Jamaica redefined as a cultural hotspot.
Meeting at Sandals’ flagship resort in Montego Bay, the route deal was signed by Edmund Bartlett, Jamaica’s tourism minister and Barry Biffle, Frontier’s CEO. The airline’s commercial head, Daniel Shurz, commented:
“We’re thrilled to launch service between Denver and Kingston, the bustling capital city of Jamaica. Kingston is home to an array of fascinating tourism and rich historical sites as well as providing easy access to Jamaica’s stunning mountains and beaches. This new service is in addition to our existing flights to Montego Bay.”
Jamaica’s capital has seen a strong resurgence in tourism in the wake of a campaign by officials to redefine the city as a cultural hotspot, with a thriving arts scene being one of a number of attractions luring more culture-orientated travellers.

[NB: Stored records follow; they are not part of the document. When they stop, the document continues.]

(* ===== verification/BufHeap.v ===== *)
(** Buffers on the heap: the creation and the end of ring buffers (ringbuffer.c) and of block ring
    buffers (ringblk_buf.c) of components/drivers/src. [owns] says which areas
    of the heap are allocated; both kinds of buffers give back what they took. *)
From S2P Require Import Prelude Mem RingBuffer RingBlk.

(** struct rt_ringbuffer, struct rt_rbb and struct rt_rbb_blk, in bytes. *)
Definition sizeof_rt_ringbuffer : Z := 12.
Definition sizeof_rt_rbb : Z := 20.
Definition sizeof_rt_rbb_blk : Z := 12.

(** The result is the address of the structure, that of the pool, and the structure; None is
    RT_NULL. [pool] is what the memory of the pool holds. *)
Definition rt_ringbuffer_create (size : Z) (pool : list Z) : heapM (option (Z * Z * rt_ringbuffer)) :=
  RT_ASSERT (0 <? size);;
  let size := u16 (RT_ALIGN_DOWN size RT_ALIGN_SIZE) in
  rb ← rt_malloc sizeof_rt_ringbuffer;
  if rb =? 0 then mret None else
  buffer_ptr ← rt_malloc size;
  if buffer_ptr =? 0 then rt_free rb;; mret None else
  r ← lift (rt_ringbuffer_init pool size);
  mret (Some (rb, buffer_ptr, r)).
Definition rt_ringbuffer_destroy (rb buffer_ptr : Z) : heapM unit :=
  RT_ASSERT (negb (rb =? 0));;
  rt_free buffer_ptr;;
  rt_free rb.

(** The address of the structure, that of the descriptors, and the structure. [set] is what the
    memory of the descriptors holds. *)
Definition rt_rbb_create (buf_size : Z) (blk_max_num : nat) (set : list rt_rbb_blk) : heapM (option (Z * Z * rt_rbb)) :=
  rbb ← rt_malloc sizeof_rt_rbb;
  if rbb =? 0 then mret None else
  buf ← rt_malloc buf_size;
  if buf =? 0 then rt_free rbb;; mret None else
  blk_set ← rt_malloc (u32 (sizeof_rt_rbb_blk * Z.of_nat blk_max_num));
  if blk_set =? 0 then rt_free buf;; rt_free rbb;; mret None else
  r ← lift (snd <$> rt_rbb_init buf buf_size set blk_max_num (Rbb 0 0 [] 0 []));
  mret (Some (rbb, blk_set, r)).
Definition rt_rbb_destroy (rbb blk_set : Z) (r : rt_rbb) : heapM unit :=
  RT_ASSERT (negb (rbb =? 0));;
  rt_free (rbb_buf r);;
  rt_free blk_set;;
  rt_free rbb.

(** * Ownership of areas *)

(** The heap is well formed and its allocated areas are [A]: addresses and sizes. *)
Definition owns (h : heap) (A : list (Z * Z)) : Prop :=
  ∃ bs, heap_inv h bs ∧ (λ x, (heap_ptr h + x.1, x.2)) <$> allocs 0 bs ≡ₚ A.
#[export] Instance owns_proper h : Proper ((≡ₚ) ==> iff) (owns h).
Proof. intros A B E. unfold owns. by setoid_rewrite E. Qed.

Section owns.
Implicit Types (h : heap) (A : list (Z * Z)).

Lemma malloc_owns h A size :
  owns h A → 0 ≤ size < 4294967293 →
  wp (rt_malloc size) (λ p h', (p = 0 ∧ h' = h) ∨ (p ≠ 0 ∧ 0 < size ∧ ∃ s, size ≤ s ∧ owns h' ((p, s) :: A))) h.
Proof.
  intros (bs & Hinv & HA) Hs. destruct (decide (size = 0)) as [->|Hne]; [by left|].
  eapply wp_mono; [apply rt_malloc_run; [done|lia]|].
  intros p h' [(-> & -> & _)|(l1 & b & l2 & -> & Hfit & _ & Hp & Hinv' & _ & Hsame)]; [by left|right].
  destruct (malloc_area h l1 b l2 size) as (s & Hle & Hal & _ & H0 & _); [done|done|lia|].
  destruct (inv_addr _ _ Hinv) as (? & _). split_and!; [lia..|]. exists s. split; [done|]. eexists. split; [done|].
  destruct Hsame as (Ehp & _). rewrite Ehp, Hal. simpl. rewrite HA. by replace (heap_ptr h + (eoff 0 l1 + 12)) with p by lia.
Qed.
Lemma free_owns h A p s : owns h ((p, s) :: A) → wp (rt_free p) (λ _ h', owns h' A) h.
Proof.
  intros (bs & Hinv & HA).
  assert ((p - heap_ptr h, s) ∈ allocs 0 bs) as Hin.
  { assert ((p, s) ∈ (λ x, (heap_ptr h + x.1, x.2)) <$> allocs 0 bs) as Hin by (rewrite HA; by left).
    apply list_elem_of_fmap in Hin as ([o s'] & [= -> ->] & Hin). by replace (heap_ptr h + o - heap_ptr h) with o by lia. }
  eapply wp_mono; [by eapply rt_free_allocs|]. intros [] h' (_ & (Ehp & _) & bs' & Hinv' & Hal).
  exists bs'. split; [done|]. rewrite Ehp. rewrite Hal in HA. simpl in HA.
  replace (heap_ptr h + (p - heap_ptr h)) with p in HA by lia. by apply (inj (cons (p, s))) in HA.
Qed.
End owns.

(** * Creation and end *)

Section buffers.
Implicit Types (h : heap) (A : list (Z * Z)).

Lemma rt_ringbuffer_create_run h A size pool :
  owns h A → 0 < size < 65536 →
  wp (rt_ringbuffer_create size pool) (λ o h', match o with
    | None => owns h' A
    | Some (rb, buffer_ptr, r) => rb ≠ 0 ∧ rt_ringbuffer_init pool (RT_ALIGN_DOWN size RT_ALIGN_SIZE) = Some r ∧
        ∃ s1 s2, sizeof_rt_ringbuffer ≤ s1 ∧ RT_ALIGN_DOWN size RT_ALIGN_SIZE ≤ s2 ∧
          owns h' ((buffer_ptr, s2) :: (rb, s1) :: A)
    end) h.
Proof.
  intros HA Hs. change RT_ALIGN_SIZE with 4. 
  assert (0 ≤ RT_ALIGN_DOWN size 4 ≤ size ∧ u16 (RT_ALIGN_DOWN size 4) = RT_ALIGN_DOWN size 4) as [Hd Eu].
  { rewrite RT_ALIGN_DOWN_4 by lia. split; [Z.div_mod_to_equations; lia|]. apply u16_small. Z.div_mod_to_equations; lia. }
  unfold rt_ringbuffer_create. change RT_ALIGN_SIZE with 4. wp_simpl. split; [lia|]. rewrite Eu.
  eapply wp_mono; [by apply malloc_owns|]. intros rb h1 [[-> ->]|(Hrb & _ & s1 & Hs1 & HA1)]; [by simpl; wp_simpl|].
  rewrite (proj2 (Z.eqb_neq _ _) Hrb). wp_simpl.
  eapply wp_mono; [apply malloc_owns; [done|lia]|]. intros p h2 [[-> ->]|(Hp & Hd0 & s2 & Hs2 & HA2)].
  - simpl. wp_simpl. eapply wp_mono; [by eapply free_owns|]. intros [] h3 HA3. by wp_simpl.
  - rewrite (proj2 (Z.eqb_neq _ _) Hp). wp_simpl. unfold rt_ringbuffer_init.
    rewrite (proj2 (Z.gtb_lt _ _) Hd0). wp_simpl. split_and!; [done..|]. by exists s1, s2.
Qed.
Lemma rt_rbb_create_run h A buf_size blk_max_num set :
  owns h A → 0 ≤ buf_size < 4294967293 → 12 * Z.of_nat blk_max_num < 4294967293 → length set = blk_max_num →
  wp (rt_rbb_create buf_size blk_max_num set) (λ o h', match o with
    | None => owns h' A
    | Some (rbb, blk_set, r) => rbb ≠ 0 ∧
        (∃ r0, wp (rt_rbb_init (rbb_buf r) buf_size set blk_max_num) (λ _ r', r' = r) r0) ∧
        ∃ s1 s2 s3, sizeof_rt_rbb ≤ s1 ∧ buf_size ≤ s2 ∧ sizeof_rt_rbb_blk * Z.of_nat blk_max_num ≤ s3 ∧
          owns h' ((blk_set, s3) :: (rbb_buf r, s2) :: (rbb, s1) :: A)
    end) h.
Proof.
  intros HA Hb Hn Hlen. unfold rt_rbb_create. change sizeof_rt_rbb_blk with 12. rewrite u32_small by lia. wp_simpl.
  eapply wp_mono; [by apply malloc_owns|]. intros rb h1 [[-> ->]|(Hrb & _ & s1 & Hs1 & HA1)]; [by simpl; wp_simpl|].
  rewrite (proj2 (Z.eqb_neq _ _) Hrb). wp_simpl.
  eapply wp_mono; [by apply malloc_owns|]. intros buf h2 [[-> ->]|(Hbuf & _ & s2 & Hs2 & HA2)].
  { simpl. wp_simpl. eapply wp_mono; [by eapply free_owns|]. intros [] h3 HA3. by wp_simpl. }
  rewrite (proj2 (Z.eqb_neq _ _) Hbuf). wp_simpl.
  eapply wp_mono; [apply malloc_owns; [done|lia]|]. intros p h3 [[-> ->]|(Hp & _ & s3 & Hs3 & HA3)].
  { simpl. wp_simpl. eapply wp_mono; [by eapply free_owns|]. intros [] h3 HA3. wp_simpl.
    eapply wp_mono; [by eapply free_owns|]. intros [] h4 HA4. by wp_simpl. }
  rewrite (proj2 (Z.eqb_neq _ _) Hp). wp_simpl.
  assert (wp (rt_rbb_init buf buf_size set blk_max_num) (λ _ r', rbb_buf r' = buf) (Rbb 0 0 [] 0 [])) as Hinit.
  { unfold rt_rbb_init. wp_simpl. split; [by rewrite (proj2 (Z.eqb_neq _ _) Hbuf)|].
    eapply wp_mono; [apply init_loop_run; simpl; lia|]. by intros [] r' [_ ->]. }
  unfold wp in Hinit at 1. destruct (rt_rbb_init buf _ _ _ _) as [[[] r]|] eqn:E; [|done]. simpl. wp_simpl.
  subst buf. split_and!; [done| |by exists s1, s2, s3].
  exists (Rbb 0 0 [] 0 []). by rewrite (wp_run _ _ _ _ _ E).
Qed.

(** C40. Creating a buffer and destroying it leaves the heap with the areas it had, whatever the
    size and wherever the memory ends: neither a creation that fails half way nor a buffer
    that is destroyed leaks. *)
Theorem buffers_do_not_leak h A size pool buf_size blk_max_num set :
  owns h A → 0 < size < 65536 → 0 ≤ buf_size < 4294967293 →
  12 * Z.of_nat blk_max_num < 4294967293 → length set = blk_max_num →
  wp (o ← rt_ringbuffer_create size pool;
      match o with Some (rb, buffer_ptr, _) => rt_ringbuffer_destroy rb buffer_ptr | None => mret tt end)
     (λ _ h', owns h' A) h ∧
  wp (o ← rt_rbb_create buf_size blk_max_num set;
      match o with Some (rbb, blk_set, r) => rt_rbb_destroy rbb blk_set r | None => mret tt end)
     (λ _ h', owns h' A) h.
Proof.
  intros HA Hs Hb Hn Hlen. split; wp_simpl.
  - eapply wp_mono; [by apply rt_ringbuffer_create_run|].
    intros [[[rb p] r]|] h1; [intros (Hrb & _ & s1 & s2 & _ & _ & HA1)|done].
    unfold rt_ringbuffer_destroy. wp_simpl. split; [by rewrite (proj2 (Z.eqb_neq _ _) Hrb)|].
    eapply wp_mono; [by eapply free_owns|]. intros [] h2 HA2. by eapply free_owns.
  - eapply wp_mono; [by apply rt_rbb_create_run|].
    intros [[[rb p] r]|] h1; [intros (Hrb & _ & s1 & s2 & s3 & _ & _ & _ & HA1)|done].
    unfold rt_rbb_destroy. wp_simpl. split; [by rewrite (proj2 (Z.eqb_neq _ _) Hrb)|].
    eapply wp_mono; [eapply (free_owns _ ((p, s3) :: (rb, s1) :: A)); by rewrite (Permutation_swap (rbb_buf r, s2)) in HA1|].
    intros [] h2 HA2. wp_simpl. eapply wp_mono; [by eapply free_owns|]. intros [] h3 HA3. by eapply free_owns.
Qed.
End buffers.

Expanding Caribbean operations
The minister also notably gifted the Frontier boss with an autographed copy of a book he co-edited: ‘Tourism Resilience and Recovery for Global Sustainability and Development – Navigating COVID-19 and the Future.’
Mr Bartlett collaborated on the project with the head of the Global Tourism Resilience & Crisis Management Centre, a Kingston-based body aimed at addressing potential disruptions facing tourism in the Caribbean nation.
The Denver-based airline has been swiftly growing its Caribbean operations over the course of the pandemic, also linking Jamaica with its secondary hub in Miami.
Earlier this year, Frontier announced plans to merge with fellow low-cost rival Spirit Airlines, in what will create the largest airline of its type in North America.